## [To do]
Take the lines below from the first through the one that contains "the teardown of" and copy them exactly.

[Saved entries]
^^^^^^^^^^^^^^^^

(* ===== verification/HostPool.v ===== *)
(** One bounded pool of the host daemon ([pool.rs]): its limits ([pool/backpressure.rs]), its
    state, the slot table, occupancy ([pool/inspect.rs]), capacity ([pool/capacity.rs]) and
    the teardown of a worker in every phase ([pool/release.rs]).

    An operation runs to completion on the pool and on a world [W]: the clock, the ledger's
    file system, the worker launcher and the resource broker are the operations of a class
    over it. *)

From S2P Require Import Prelude Bytes Wire HostAdmission HostState HostLedger.
From stdpp Require Import options.

(** * Limits ([backpressure.rs]) *)

Inductive ExhaustedBehavior : Type := Exhausted_Reject | Exhausted_ConstructInline.

(** Durations are in nanoseconds. *)
Record Limits : Type := mkLimits {
  limit_min : nat;
  limit_target : nat;
  limit_max : nat;
  replenish_concurrency : nat;
  claim_deadline : Z;
  construction_deadline : Z;
  exhausted_behavior : ExhaustedBehavior;
  binding_limit : nat
}.

Inductive LimitsError : Type :=
| LimitsError_Ordering | LimitsError_ZeroMaximum | LimitsError_ZeroConcurrency | LimitsError_ZeroDeadline
| LimitsError_BindingLimit.

Definition limits_validate (l : Limits) : Result Limits LimitsError :=
  if Nat.eqb (limit_max l) 0 then Err LimitsError_ZeroMaximum
  else if Nat.ltb (limit_target l) (limit_min l) || Nat.ltb (limit_max l) (limit_target l) then Err LimitsError_Ordering
  else if Nat.eqb (replenish_concurrency l) 0 then Err LimitsError_ZeroConcurrency
  else if (claim_deadline l =? 0) || (construction_deadline l =? 0) then Err LimitsError_ZeroDeadline
  else if Nat.ltb (binding_limit l) (limit_max l) then Err LimitsError_BindingLimit
  else Ok l.

Record Occupancy : Type := mkOccupancy {
  occ_constructing : nat;
  occ_sterile : nat;
  occ_claiming : nat;
  occ_assigned : nat;
  occ_running : nat;
  occ_destroying : nat;
  occ_dead : nat
}.

Definition occupancy_live (o : Occupancy) : nat :=
  occ_constructing o + occ_sterile o + occ_claiming o + occ_assigned o + occ_running o + occ_destroying o.

Record Exhausted : Type := mkExhausted {
  exhausted_key : PoolKeyDigest;
  exhausted_occupancy : Occupancy;
  exhausted_max : nat;
  exhausted_by : ExhaustedBehavior
}.

Inductive OverloadGate : Type :=
| OverloadGate_ClaimRegistry | OverloadGate_DuplicateWorker | OverloadGate_ReplenishConcurrency
| OverloadGate_PoolMaximum.

Record Overloaded : Type := mkOverloaded {
  overloaded_gate : OverloadGate;
  overloaded_current : nat;
  overloaded_limit : nat
}.

(** * The seams of the pool ([launcher.rs], [resources.rs], [transfer.rs]) *)

Inductive Liveness : Type := Liveness_Alive | Liveness_Gone | Liveness_Unknown.

#[export] Instance Liveness_eq_dec : EqDecision Liveness.
Proof. solve_decision. Defined.

Inductive ConstructFault : Type :=
| ConstructFault_Timeout (budget : Z) | ConstructFault_Rejected | ConstructFault_Failed.

Inductive Removal : Type := Removed | AlreadyAbsent | RemovalUnknown.

Record DestroyOutcome : Type := mkDestroyOutcome {
  outcome_process : Removal;
  outcome_cgroup : Removal;
  destroy_complete : bool
}.

Inductive StartFault : Type := StartFault_Rejected | StartFault_Closed | StartFault_Timeout.

Inductive Resource : Type := Resource_Disk | Resource_Network | Resource_Control.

^^^^^^^^^^^^^^^^

## [Task solution]
(* ===== verification/HostPool.v ===== *)
(** One bounded pool of the host daemon ([pool.rs]): its limits ([pool/backpressure.rs]), its
    state, the slot table, occupancy ([pool/inspect.rs]), capacity ([pool/capacity.rs]) and
    the teardown of a worker in every phase ([pool/release.rs]).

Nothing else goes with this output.